Effect of Growth Hormone Treatment on the Concentration of Selected Metabolic Markers in Girls With Turner Syndrome

BackgroundAs Turner syndrome (TS) predisposes to obesity and metabolic disorders, and their complications, such as cardiovascular diseases, are the main causes of shortened life expectancy in patients with TS, new metabolic markers that could serve as early predictors of dysmetabolic state are sought. ObjectiveAssessment of MMP-1 (matrix metalloproteinase-1), MMP-2 (matrix metalloproteinase-2), MMP-9 (matrix metallopeptidase-9), BDNF (brain-derived neurotrophic factor), GDNF (glial cell line-derived neurotrophic factor), and VEGF (vascular endothelial growth factor) before the onset of growth hormone (GH) therapy and then during GH treatment as well as markers assessment during GH medication in girls with TS to establish marker stability and repeatability, and the impact of GH on markers concentration. MethodThe concentrations of circulating MMP-1, MMP-2, MMP-9, BDNF, GDNF, and VEGF were measured in nine girls with TS before the onset of GH therapy and then after at least 3 months of treatment period.
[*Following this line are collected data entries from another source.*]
Lemma parse_start_inv file next_id entries metadata sent :
  in_width 32 (next_id + 1) → Forall (λ m, md_id m < next_id) metadata → NoDup (md_id <$> metadata) →
  (length entries < WORKER_BATCH_SIZE)%nat → Forall (λ b, length b = WORKER_BATCH_SIZE) sent →
  parse_inv file (mjoin sent ++ entries)
    (mkParse (ActiveFileMetadata_new file next_id) false (wrap_u32 (next_id + 1)) entries
       metadata sent) [] Other.
Proof.
  intros Hw Hm Hnd He Hs. constructor; cbn [fp_meta fp_emitted fp_next_id fp_entries fp_metadata
    fp_sent am_file_name am_category am_current_metadata_id ActiveFileMetadata_new]; try done.
  - exists []. by rewrite app_nil_r.
  - rewrite Forall_forall in Hm. intros (m & Hid & Hin%Hm)%list_elem_of_fmap. lia.
  - rewrite wrap_small by done. constructor; [lia|]. apply Forall_fmap.
    eapply Forall_impl; [done|]. simpl. lia.
Qed.

Lemma single_file_spec file evs content text next_id entries metadata sent :
  Failed ∉ evs → from_utf8 content = Some text →
  0 <= next_id → next_id + 1 + len (split_terminator newline text) < 2 ^ 32 →
  Forall (λ m, md_id m < next_id) metadata → NoDup (md_id <$> metadata) →
  (length entries < WORKER_BATCH_SIZE)%nat → Forall (λ b, length b = WORKER_BATCH_SIZE) sent →
  match expand targets_of (data_lines Other (split_terminator newline text) 0) with
  | Ok xs => ∃ st new,
      parse_single_file (N4 := N4) (N6 := N6) writing ignore_ips file evs content next_id entries
        metadata sent = Ok (len content, st) ∧
      all_entries st = (mjoin sent ++ entries) ++ new ∧
      Forall2 (produced file (fp_metadata st)) new xs ∧
      NoDup (md_id <$> fp_metadata st) ∧
      Forall (λ b, length b = WORKER_BATCH_SIZE) (fp_sent st)
  | Err e =>
      parse_single_file (N4 := N4) (N6 := N6) writing ignore_ips file evs content next_id entries
        metadata sent = Err e
  | Fault => False
  end.
Proof using ignored_ok.
  intros Hev Htext H0 Hb Hm Hnd He Hs. unfold len in Hb.
  assert (Hw : in_width 32 (next_id + 1)) by (unfold in_width; lia).
  pose proof (parse_start_inv file next_id entries metadata sent Hw Hm Hnd He Hs) as Hi.
  unfold parse_single_file. set (st0 := mkParse _ _ _ _ _ _) in *.
  assert (Hn : fp_next_id st0 = next_id + 1) by (unfold st0; cbn; by apply wrap_small).
  pose proof (visit_loop_spec EIo on_line on_line_no_fault
    (S (length evs + length content)) evs content [] (1024 * 1024) 0 0 st0 Hev) as Hv.
  unfold visits in Hv. cbn [app] in Hv. rewrite Htext in Hv. unfold visit_file_lines.
  rewrite Hv by (done || lia). clear Hv.
  pose proof (file_lines_inv file _ (split_terminator newline text) 0 st0 [] Other Hi
    ltac:(lia) ltac:(unfold len; lia)) as Hl.
  destruct (expand _ _) as [xs|e|]; [|by rewrite Hl|done].
  destruct Hl as (n' & st' & c' & -> & Hi'). osimpl.
  destruct (emit_inv _ _ _ _ _ Hi') as ([_ _ (new & Hall & Hnew) [_ Hfull] _ Hids _] & _).
  exists (emit_metadata st'), new. done.
Qed.
End FileProofs.

Section FileClaims.
Context {N4 N6 : Type} `{!IpNet 4 N4} `{!IpNet 16 N6} `{!IpNetText N4 N6}.
Context {low : Lowercase} {chrono : Chrono} (ignore_ips : list IpAddr).
Abbreviation targets_of := (line_targets (N4 := N4) (N6 := N6) ignore_ips).
Abbreviation parse := (parse_single_file (N4 := N4) (N6 := N6) writing ignore_ips).
(* ===== verification/MapManager.v ===== *)
(** * The map manager ([src/maps.rs])

    Differential synchronisation of rule sets into the four kernel maps, which
    static rules and FireHOL rules share: [MapManager] remembers which keys
    FireHOL installed. The source repeats the same two loops for the four maps;
    they are one pair of definitions here ([Family]), used four times. *)
From stdpp Require Import base numbers list gmap fin_maps strings sorting.
From Stdlib Require Import ZArith Lia.
From S2P Require Import Prelude Net Common BpfMaps Str Cidr Loader.

Local Open Scope Z_scope.

(** ** One map *)
Section Family.
Context {M K : Type} `{Countable K} `{!BpfMap M K RuleValue} `{!HashOrder}.
Implicit Types (m : M) (fh installed : gset K) (rules : list (K * RuleValue)).

(** [current_*]: the keys the kernel reports, errors skipped. *)
Definition current_keys m : gset K := list_to_set (omap id (bm_keys m)).
(** [static_*]: the keys FireHOL does not own. *)
Definition static_keys m fh : gset K := current_keys m ∖ fh.

(** The insertion loop: after the first error the other rules are skipped. *)
Fixpoint insert_loop rules m installed (inserted : nat) (warned : bool)
    : M * gset K * nat :=
  match rules with
  | [] => (m, installed, inserted)
  | (k, v) :: rest =>
      if warned then insert_loop rest m installed inserted warned
      else match bm_insert m k v with
           | None => insert_loop rest m installed inserted true
           | Some m' => insert_loop rest m' ({[k]} ∪ installed) (S inserted) false
           end
  end.

(** [let _ = map.remove(&k)]. *)
Definition remove_ignoring m (k : K) : M :=
  match bm_remove m k with Some m' => m' | None => m end.

Fixpoint remove_stale_static (keys : list K) fh m (removed : nat) : M * nat :=
  match keys with
  | [] => (m, removed)
  | k :: rest =>
      if decide (k ∈ fh) then remove_stale_static rest fh m removed
      else remove_stale_static rest fh (remove_ignoring m k) (S removed)
  end.

Definition sync_static rules m fh : M * nat * nat :=
  let '(m1, installed, n) := insert_loop rules m ∅ 0 false in
  let '(m2, removed) :=
    remove_stale_static (set_iter (static_keys m1 fh ∖ installed)) fh m1 0 in
  (m2, n, removed).

(** The guard [!self.static_*().contains(&k)] reads the map again each time. *)
Fixpoint remove_stale_firehol (keys : list K) fh m (removed : nat) : M * nat :=
  match keys with
  | [] => (m, removed)
  | k :: rest =>
      if decide (k ∈ static_keys m fh) then remove_stale_firehol rest fh m removed
      else remove_stale_firehol rest fh (remove_ignoring m k) (S removed)
  end.

Definition sync_firehol rules m fh : M * gset K * nat * nat :=
  let '(m1, installed, n) := insert_loop rules m ∅ 0 false in
  let '(m2, removed) := remove_stale_firehol (set_iter (fh ∖ installed)) fh m1 0 in
  (m2, installed, n, removed).
End Family.
(* ===== verification/Wire.v ===== *)
(** * Packet parsing library ([firewall-ebpf/src/lib.rs])

    Header structures, bounds checks and the end-to-end classification of a raw
    frame. Raw reads ([core::ptr::read_unaligned]) and slice indexing are
    [Fault] outside the buffer, so that "the parser never reads out of bounds"
    is a theorem and not an assumption of the model. *)
From stdpp Require Import base numbers list gmap fin_maps strings sorting.
From Stdlib Require Import ZArith Lia.
From S2P Require Import Prelude Net Common.

Local Open Scope Z_scope.

Definition ETH_P_IP : Z := 0x0800.
Definition ETH_P_IPV6 : Z := 0x86DD.
Definition ETH_P_8021Q : Z := 0x8100.
Definition ETH_P_8021AD : Z := 0x88A8.
Definition ETH_HDR_LEN : Z := 14.
Definition IPV4_MIN_HDR_LEN : Z := 20.
Definition IPV6_HDR_LEN : Z := 40.

(** ** Headers: multi-byte fields hold the value a little-endian load reads. *)
Record EthernetHeader : Type := mkEth {
  eth_dst_mac : list Z; eth_src_mac : list Z; eth_ether_type : Z }.
Record Ipv4Header : Type := mkIp4 {
  ip4_vhl : Z; ip4_tos : Z; ip4_tot_len : Z; ip4_id : Z; ip4_frag_off : Z;
  ip4_ttl : Z; ip4_protocol : Z; ip4_check : Z;
  ip4_src_addr : list Z; ip4_dst_addr : list Z }.
Record Ipv6Header : Type := mkIp6 {
  ip6_vtc_fl : Z; ip6_payload_len : Z; ip6_next_header : Z; ip6_hop_limit : Z;
  ip6_src_addr : list Z; ip6_dst_addr : list Z }.
Record TransportPorts : Type := mkPorts { tp_src_port : Z; tp_dst_port : Z }.

Record ParsedPacket : Type := mkParsed {
  pp_ip_version : Z;
  pp_src_ip : list Z;
  pp_dst_ip : list Z;
  pp_protocol : Z;
  pp_src_port : Z;
  pp_dst_port : Z;
  pp_packet_len : Z;
  pp_l4_offset : Z;
}.

(** Reinterpretation of bytes as the packed structures. *)
Definition EthernetHeader_of (b : list Z) : EthernetHeader :=
  mkEth (slice b 0 6) (slice b 6 6) (from_le_bytes (slice b 12 2)).
Definition Ipv4Header_of (b : list Z) : Ipv4Header :=
  mkIp4 (from_le_bytes (slice b 0 1)) (from_le_bytes (slice b 1 1))
    (from_le_bytes (slice b 2 2)) (from_le_bytes (slice b 4 2))
    (from_le_bytes (slice b 6 2)) (from_le_bytes (slice b 8 1))
    (from_le_bytes (slice b 9 1)) (from_le_bytes (slice b 10 2))
    (slice b 12 4) (slice b 16 4).
Definition Ipv6Header_of (b : list Z) : Ipv6Header :=
  mkIp6 (from_le_bytes (slice b 0 4)) (from_le_bytes (slice b 4 2))
    (from_le_bytes (slice b 6 1)) (from_le_bytes (slice b 7 1))
    (slice b 8 16) (slice b 24 16).
Definition TransportPorts_of (b : list Z) : TransportPorts :=
  mkPorts (from_le_bytes (slice b 0 2)) (from_le_bytes (slice b 2 2)).

(** ** Functions *)
Definition check_bounds (total_len offset needed : Z) : bool :=
  match checked_add_usize offset needed with
  | Some e => e <=? total_len
  | None => false
  end.

(** The [for _ in 0..2] loop stripping VLAN tags: [n] iterations left. *)
Fixpoint vlan_loop (n : nat) (data : list Z) (ether_type offset : Z)
    : outcome unit (Z * Z) :=
  match n with
  | O => mret (ether_type, offset)
  | S n' =>
      if (ether_type =? ETH_P_8021Q) || (ether_type =? ETH_P_8021AD) then
        if negb (check_bounds (len data) offset 4) then Err () else
        b2 ← idx data (offset + 2);
        b3 ← idx data (offset + 3);
        vlan_loop n' data (from_be_bytes [b2; b3]) (offset + 4)
      else mret (ether_type, offset)
  end.

Definition parse_ethernet (data : list Z) : outcome unit (EthernetHeader * Z * Z) :=
  if negb (check_bounds (len data) 0 ETH_HDR_LEN) then Err () else
  b ← read_at data 0 14;
  let eth_hdr := EthernetHeader_of b in
  '(ether_type, offset) ←
    vlan_loop 2 data (from_be 2 (eth_ether_type eth_hdr)) ETH_HDR_LEN;
  mret (eth_hdr, offset, ether_type).

Definition parse_ipv4 (data : list Z) (offset : Z) : outcome unit (Ipv4Header * Z) :=
  if negb (check_bounds (len data) offset IPV4_MIN_HDR_LEN) then Err () else
  b ← read_at data offset 20;
  let ip_hdr := Ipv4Header_of b in
  if negb (Z.shiftr (ip4_vhl ip_hdr) 4 =? 4) then Err () else
  let ihl := Z.land (ip4_vhl ip_hdr) 0x0F * 4 in
  if ihl <? IPV4_MIN_HDR_LEN then Err () else
  if negb (check_bounds (len data) offset ihl) then Err () else
  mret (ip_hdr, offset + ihl).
Subsequently, markers concentration was determined in 17 girls during GH medication, with the first determination after at least a 3-month treatment period. The patients' clinical and biochemical phenotypes were determined by weight, height, BMI, total cholesterol, HDL cholesterol, triglycerides, and glucose concentration. ResultsComparison of markers concentration revealed a significantly higher concentration of MMP-2 in patients undergoing GH treatment (132.1 +/- 42.05) than before the onset of therapy (105.0 +/- 45.5, p=0.045). The values of the first measurement of VEGF in girls with TS undergoing GH therapy were significantly higher than those during the second measurement (30.9 +/- 33.4 vs. 12.5 +/- 11.7, p=0.029). There were no statistically significant differences between the measurements of the remaining markers concentration at any stage of the analysis. ConclusionIncrease in MMP-2 concentration is visible during GH therapy in comparison to the pre-GH period in girls with TS which demands confirmation in subsequent tests. The role of VEGF requires further studies in the context of carbohydrate-lipid disturbances in girls with TS and its association with GH treatment.